The usefulness of assessing TH on a tissue-specific manner has been demonstrated experimentally in a number of animal models. For example, important tissue-specific differences in TH signaling were identified in a mouse model that carries a luciferase-based reporter gene that is responsive to TH (14). In the clinical setting, however, we need a noninvasive approach to study TH signaling. Hence, TH biomarkers have been studied in the past decades, guided by the progressive understanding of TH actions. For example, circulating metabolites (serum total cholesterol) and proteins (low-density lipoproteins levels, osteocalcin, creatine kinase, ferritin, testosterone-binding globulin, tissue plasminogen activator, angiotensin converting enzyme, and glucose-6-phosphate dehydrogenase) that fluctuate between states of hypo- and hyperthyroidism have been identified (15). However, none of these markers reached widespread clinical utilization because of insufficient sensitivity and/or specificity.
With this in mind, Knock et al. (5) set out to identify enhanced tissue-specific TH biomarkers that could potentially be used in the clinical setting. They first looked at two published studies in which healthy young volunteers were treated with TH for up to eight weeks. The plasma of these individuals was studied by mass spectrometry, an unbiased approach that allows for the quantification of thousands of circulating proteins and metabolites that can ultimately be linked to specific cellular pathways. After matching the results with plasma obtained from thyrotoxic mice, they identified 16 unique plasma proteins that respond to TH excess.
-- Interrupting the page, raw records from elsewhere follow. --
Lemma processChange_end {W : Type} (h : handler W) (s : W) (index : Index)
  (u : ustate) (doc : change) :
  let x := run h (processChange index u doc) s in
  (te_numFinished (value_of x) <= S (u_numFinished u))%nat
  /\ forall docs, In docs (written (trace_of x)) ->
       In (LastSeqDoc "_local/lastSeq" (ch_seq doc)) docs.
Proof.
  unfold processChange, value_of, trace_of.
  destruct (starts_with_underscore (ch_id doc)).
  { cbn. split; [lia | contradiction]. }
  destruct (ch_seq doc <? u_seq u).
  { cbn. split; [lia | contradiction]. }
  rewrite run_bind.
  assert (Hw := callMapFun_lastSeq h s index doc (ch_seq doc)).
  unfold trace_of in Hw.
  destruct (run h (callMapFun index doc (ch_seq doc)) s) as [[t s1] r].
  cbn [fst] in Hw.
  destruct r as [[err|]|w]; cbn; rewrite app_nil_r; (split; [lia | exact Hw]).
Qed.

(** The guard of [processChange] is strict: a change whose [seq] is
    [index.seq] itself goes to [map], whatever the environment. *)
Lemma processChange_at_seq {W : Type} (h : handler W) (s : W) (index : Index)
  (u : ustate) (doc : change) :
  starts_with_underscore (ch_id doc) = false ->
  ch_deleted doc = false ->
  ch_seq doc = u_seq u ->
  emitted (trace_of (run h (processChange index u doc) s))
  = [fst (h (CallMap (idx_mapFun index) (doc_body (ch_doc doc))) s)].
Proof.
  intros Hid Hdel Hseq. unfold processChange.
  rewrite Hid, Hseq, Z.ltb_irrefl.
  unfold callMapFun, mapDoc. rewrite Hdel.
  rewrite !run_bind. cbn [bind call run].
  destruct (h (CallMap (idx_mapFun index) (doc_body (ch_doc doc))) s)
    as [emits s1].
  cbn [fst].
  set (reduced := match resolveReduce (idx_reduceFun index) with
                  | Some reduceFun => Ret (addReduceOutputs reduceFun _)
                  | None => Ret (Normal _)
                  end).
  assert (Hreduced : exists o, run h reduced s1 = ([], s1, o)).
  { unfold reduced. destruct (resolveReduce (idx_reduceFun index)); cbn; eauto. }
  destruct Hreduced as [o ->].
  destruct o as [o|w].
  - destruct (withLastSeqDoc_trace h s1 index o (doc_id (ch_doc doc))
                (u_seq u)) as [Hemit _].
    unfold trace_of in *.
    destruct (run h (withLastSeqDoc index o _ (u_seq u)) s1) as [[t s2] r].
    cbn [fst snd app] in *.
    destruct r as [[err|]|w]; cbn [run fst];
      rewrite app_nil_r; unfold emitted in *; cbn [flat_map app];
      now rewrite Hemit.
  - reflexivity.
Qed.

Lemma checkComplete_updating (seq0 : Z) (feed0 : list change) (u : ustate) :
  (u_numFinished u + List.length (u_queue u) <= u_numStarted u)%nat ->
  (u_complete u = true -> u_feed u = []) ->
  incl (u_queue u ++ u_feed u) feed0 ->
  match u_gotError u with
  | None => u_reportedError u = false /\ u_calls u = [] /\ u_seq u = seq0
  | Some _ =>
      u_seq u = seq0
      /\ ((u_reportedError u = false /\ u_calls u = [])
          \/ (u_reportedError u = true /\ exists e, u_calls u = [Some e]))
  end ->
  updating seq0 feed0 (checkComplete u).
Proof.
  intros Hcount Hfeed Hincl Hst.
  unfold updating, checkComplete.
  destruct u as [seq lastSeq gotError reported complete nS nF feed queue stuck calls].
  cbn in *.
  destruct gotError as [e|].
  - destruct Hst as [Hseq [[-> ->] | [-> [e' ->]]]]; cbn; eauto 10.
  - destruct Hst as (-> & -> & ->).
    destruct (complete && Nat.eqb nS nF) eqn:E; cbn.
    + apply andb_true_iff in E. destruct E as [-> E].
      apply Nat.eqb_eq in E. subst nF. intuition.
    + intuition.
Qed.

Lemma step_updating {W : Type} (h : handler W) (s : W) (index : Index)
  (seq0 : Z) (feed0 : list change) (ev : event) (u : ustate) :
  updating seq0 feed0 u ->
  let x := run h (step index ev u) s in
  updating seq0 feed0 (value_of x) /\ lastSeqFollows feed0 (trace_of x).
Proof.
  intros (Hcount & Hfeed & Hincl & Hst).
  assert (Hsame : updating seq0 feed0 u) by (unfold updating; auto).
  assert (Hnone : lastSeqFollows feed0 []) by (intros docs []).
  destruct ev; unfold step, value_of, trace_of.
  - (* Deliver *)
    destruct (u_feed u) as [|doc feed] eqn:Efeed; [cbn; auto|].
    destruct (u_complete u) eqn:Ecomplete;
      [specialize (Hfeed eq_refl); discriminate|].
    cbn. split; [|assumption].
    unfold updating, addTask. cbn.
    repeat split.
    + rewrite length_app. cbn. lia.
    + discriminate.
    + intros c Hc. apply Hincl. rewrite !in_app_iff in *. cbn in *.
      intuition.
    + destruct (u_gotError u); [assumption|].
      destruct Hst as [Hrep [Hcalls | (_ & Habs & _)]]; [auto | discriminate].
  - (* RunTask *)
    unfold nextTask.
    destruct (u_stuck u); [cbn; auto|].
    destruct (u_queue u) as [|doc rest] eqn:Equeue; [cbn; auto|].
    rewrite run_bind.
    assert (Hend := processChange_end h s index u doc).
    unfold value_of, trace_of in Hend.
    destruct (run h (processChange index u doc) s) as [[t s1] e].
    cbn [fst snd] in Hend. destruct Hend as [HnF Hw].
    cbn [run]. cbn [fst snd]. rewrite app_nil_r.
    assert (Hin : In doc feed0).
    { apply Hincl. now left. }
    split; [|intros docs Hd; exists doc; auto].
    assert (Hincl' : incl (rest ++ u_feed u) feed0).
    { intros c Hc. apply Hincl. now right. }
    cbn in Hcount.
    assert (Hfirst :
      u_gotError u = None -> u_reportedError u = false
                             /\ u_calls u = [] /\ u_seq u = seq0).
    { intro Eerr. rewrite Eerr in Hst.
      destruct Hst as [Hrep [[Hc Hs] | (_ & _ & Heq)]]; [auto|].
      lia. }
    unfold taskCallback.
    destruct (te_cb e) as [err|w].
    + apply checkComplete_updating; cbn; try assumption; try lia.
      destruct err as [err|].
      * destruct (u_gotError u) as [g|] eqn:Eerr.
        -- destruct Hst as (Hrep & Hcalls & Hseq). auto.
        -- destruct (Hfirst eq_refl) as (Hrep & Hcalls & Hseq). auto.
      * destruct (u_gotError u) as [g|] eqn:Eerr.
        -- destruct Hst as (Hrep & Hcalls & Hseq). auto.
        -- now apply Hfirst.
    + unfold updating. cbn. repeat split; try assumption; try lia.
      destruct (u_gotError u) as [g|] eqn:Eerr; [assumption|].
      destruct (Hfirst eq_refl) as (Hrep & Hcalls & Hseq). auto.
  - (* Complete *)
    destruct (u_feed u) as [|doc feed] eqn:Efeed; [|cbn; auto].
    destruct (u_complete u) eqn:Ecomplete; cbn; [auto|].
    split; [|assumption].
    apply checkComplete_updating; cbn; try assumption.
    + reflexivity.
    + destruct (u_gotError u).
      * destruct Hst as (Hrep & Hcalls & Hseq). auto.
      * destruct Hst as [Hrep [[Hc Hs] | (_ & Habs & _)]];
          [auto | discriminate].
Qed.

Lemma lastSeqFollows_app (feed0 : list change) (t1 t2 : list io) :
  lastSeqFollows feed0 t1 -> lastSeqFollows feed0 t2 ->
  lastSeqFollows feed0 (t1 ++ t2).
Proof.
  intros H1' H2' docs Hin. rewrite written_app in Hin.
  apply in_app_iff in Hin. destruct Hin; auto.
Qed.

Lemma updateLoop_updating {W : Type} (h : handler W) (index : Index)
  (seq0 : Z) (feed0 : list change) (sched : list event) :
  forall (s : W) (u : ustate),
    updating seq0 feed0 u ->
    let x := run h (updateLoop index sched u) s in
    updating seq0 feed0 (value_of x) /\ lastSeqFollows feed0 (trace_of x).
Proof.
  induction sched as [|ev sched IH]; intros s u Hu.
  - cbn. split; [assumption | intros docs []].
  - cbn [updateLoop]. rewrite run_bind.
    destruct (step_updating h s index seq0 feed0 ev u Hu) as [Hu1 Ht1].
    unfold value_of, trace_of in Hu1, Ht1.
    destruct (run h (step index ev u) s) as [[t1 s1] u1].
    cbn [fst snd] in Hu1, Ht1.
    destruct (IH s1 u1 Hu1) as [Hu2 Ht2].
    unfold value_of, trace_of in Hu2, Ht2 |- *.
    destruct (run h (updateLoop index sched u1) s1) as [[t2 s2] u2].
    cbn [fst snd] in *. split; [assumption|].
    now apply lastSeqFollows_app.
Qed.
End UpdateRun.

Section FailedUpdate.
Context `{Host} `{Collate} `{Evaluator}.

Lemma initial_updating (index : Index) (feed : list change) :
  updating (idx_seq index) feed (initial index feed).
Proof.
  unfold updating, initial. cbn.
  repeat split; auto using incl_refl; discriminate.
Qed.

(** What the code does keep when some change of an update run fails,
    in every environment and for every order of the events: the
    callback of the update is called exactly once, with an error, and
    the in-memory [index.seq] keeps its value from before the run.  The
    persisted [_local/lastSeq] record is another matter: every batch of
    the run rewrites it, to the [seq] of the change of that batch. *)
Lemma failed_update {W : Type} (h : handler W) (s : W) (index : Index)
  (policy : list change -> list event) :
  let x := run h (updateIndexInner index policy) s in
  u_gotError (value_of x) <> None ->
  (exists e, u_calls (value_of x) = [Some e])
  /\ u_seq (value_of x) = idx_seq index
  /\ lastSeqFollows (fst (h (SourceChanges (idx_seq index)) s)) (trace_of x).
Proof.
  unfold updateIndexInner. cbn [bind call run].
  destruct (h (SourceChanges (idx_seq index)) s) as [feed s1]. cbn [fst].
  destruct (updateLoop_updating h index (idx_seq index) feed (policy feed)
              s1 (initial index feed) (initial_updating index feed))
    as [Hu Ht].
  unfold value_of, trace_of in *.
  destruct (run h (updateLoop index (policy feed) (initial index feed)) s1)
    as [[t s2] u].
  cbn [fst snd] in *.
  destruct Hu as (_ & _ & _ & Hst).
  intro Herr.
  destruct (u_gotError u); [|congruence].
  destruct Hst as (_ & Hcalls & Hseq).
  repeat split; assumption.
Qed.
End FailedUpdate.

(** * Query results *)

Lemma in_firstn {A : Type} (x : A) (n : nat) (l : list A) :
  In x (firstn n l) -> In x l.
Proof.
  intro Hx. rewrite <- (firstn_skipn n l). apply in_or_app. now left.
Qed.

Lemma in_skipn {A : Type} (x : A) (n : nat) (l : list A) :
  In x (skipn n l) -> In x l.
Proof.
  intro Hx. rewrite <- (firstn_skipn n l). apply in_or_app. now right.
Qed.

Lemma Forall_page {A : Type} (P : A -> Prop) (limit : option nat) (skip : nat)
  (l : list A) :
  Forall P l -> Forall P (page limit skip l).
Proof.
  intro Hl. rewrite Forall_forall in *. unfold page.
  intros x Hx. apply Hl.
  destruct limit as [n|].
  - eapply in_skipn, in_firstn, Hx.
  - eapply in_skipn, Hx.
Qed.

Section Results.
Context `{Host} `{Collate} `{Evaluator}.

Lemma finishGroups_rows (reduceOne : group -> completion jsval)
  (isError : jsval -> completion bool) (groups : list group)
  (error : option jsval) (reduced : list row) :
  finishGroups reduceOne isError groups = Normal (error, reduced) ->
  Forall (fun r => keyValueOnly r = true) reduced.
Proof.
  revert error reduced.
  induction groups as [|g groups IH]; intros error reduced; simpl.
  - intros [= <- <-]. constructor.
  - destruct (reduceOne g) as [v|]; [|discriminate]. simpl.
    destruct (isError v) as [bad|]; [|discriminate]. simpl.
    destruct (finishGroups reduceOne isError groups) as [[e rs]|];
      [|discriminate].
    simpl. intros [= <- <-]. constructor; [reflexivity|].
    now apply (IH e rs).
Qed.

(** What [reduceIndex] answers, when it answers with a result. *)
Lemma reduceIndex_result (index : Index) (results : list row)
  (opts : options) (r : result) :
  reduceIndex index results opts = Success r ->
  total_rows r = None /\ offset r = None
  /\ Forall (fun e => keyValueOnly e = true) (rows r)
  /\ (opt_limit opts = Some 0%nat -> rows r = []).
Proof.
  unfold reduceIndex.
  match goal with
  | |- context [finishGroups ?f ?g ?gs] =>
      destruct (finishGroups f g gs) as [[[e|] reduced]|] eqn:E
  end; try discriminate.
  intros [= <-]. cbn. repeat split.
  - apply Forall_page. exact (finishGroups_rows _ _ _ _ _ E).
  - now intros ->.
Qed.

Lemma viewComplete_result (fun_reduce : option string) (opts : options)
  (st : vstate) (r : result) :
  reduceInEffect fun_reduce opts = true ->
  viewComplete fun_reduce opts st = Success r ->
  total_rows r = None /\ offset r = None
  /\ Forall (fun e => keyValueOnly e = true) (rows r).
Proof.
  unfold reduceInEffect, viewComplete. intro Heff.
  apply andb_true_iff in Heff. destruct Heff as [Hred Hopt].
  rewrite Hred. apply negb_true_iff in Hopt. rewrite Hopt. cbn [negb orb].
  match goal with
  | |- context [finishGroups ?f ?g ?gs] =>
      destruct (finishGroups f g gs) as [[[e|] reduced]|] eqn:E
  end; try discriminate.
  intros [= <-]. cbn. repeat split.
  apply Forall_page. exact (finishGroups_rows _ _ _ _ _ E).
Qed.

Lemma fetchDocs_run {W : Type} (h : handler W) (results : list row) :
  forall s : W,
    let x := run h (fetchDocs results) s in
    scans (trace_of x) = []
    /\ scanAnswers (trace_of x) = []
    /\ List.map row_reduceOutput (value_of x)
       = List.map row_reduceOutput results.
Proof.
  induction results as [|viewRow results IH]; intro s.
  - cbn. auto.
  - cbn [fetchDocs bind call run].
    destruct (h (SourceGet (joinId viewRow)) s) as [answer s1].
    rewrite run_bind.
    specialize (IH s1). unfold value_of, trace_of in *.
    destruct (run h (fetchDocs results) s1) as [[t s2] rest].
    cbn [fst snd] in *. destruct IH as (Hs & Ha & Hr).
    cbn. rewrite app_nil_r. repeat split; try assumption.
    f_equal; [|assumption].
    unfold attachDoc. destruct answer as [err|d]; [reflexivity|].
    now destruct (truthy d).
Qed.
A subsequent in silico analysis identified liver, spleen, and bone as the putatively dominant tissues secreting these proteins. CD5L, produced by proinflammatory M1 macrophages in the liver, seems to be the most promising candidate of all, providing insight into TH action in hepatocyte–macrophage crosstalk. Serum CD5L levels are doubled in hyperthyroid vs hypothyroid patients, and correlated positively with free T3 levels and negatively with TSH levels.
As with all the other TH biomarkers identified so far, only future studies will determine the usefulness of this batch of biomarkers, and whether they faithfully reflect TH signaling on a tissue-specific manner. Subsequent studies will also determine whether these markers exhibit sufficient sensitivity to detect subtle changes in thyroid status and specificity to be used clinically. Nonetheless, the data presented by Knock et al. (5) are exciting and should encourage further research in this important field. That TH signaling exhibits such a high degree of tissue specificity is remarkable. The development of clinically relevant TH biomarkers is an important first step toward understanding and possibly modifying TH signaling in health and disease states.
Author Disclosure Statement
A.C.B. is a consultant for Allergan, Inc. and Synthonics, Inc.
Funding Information
This work was supported by National Institutes of Health (DK58538; DK65055).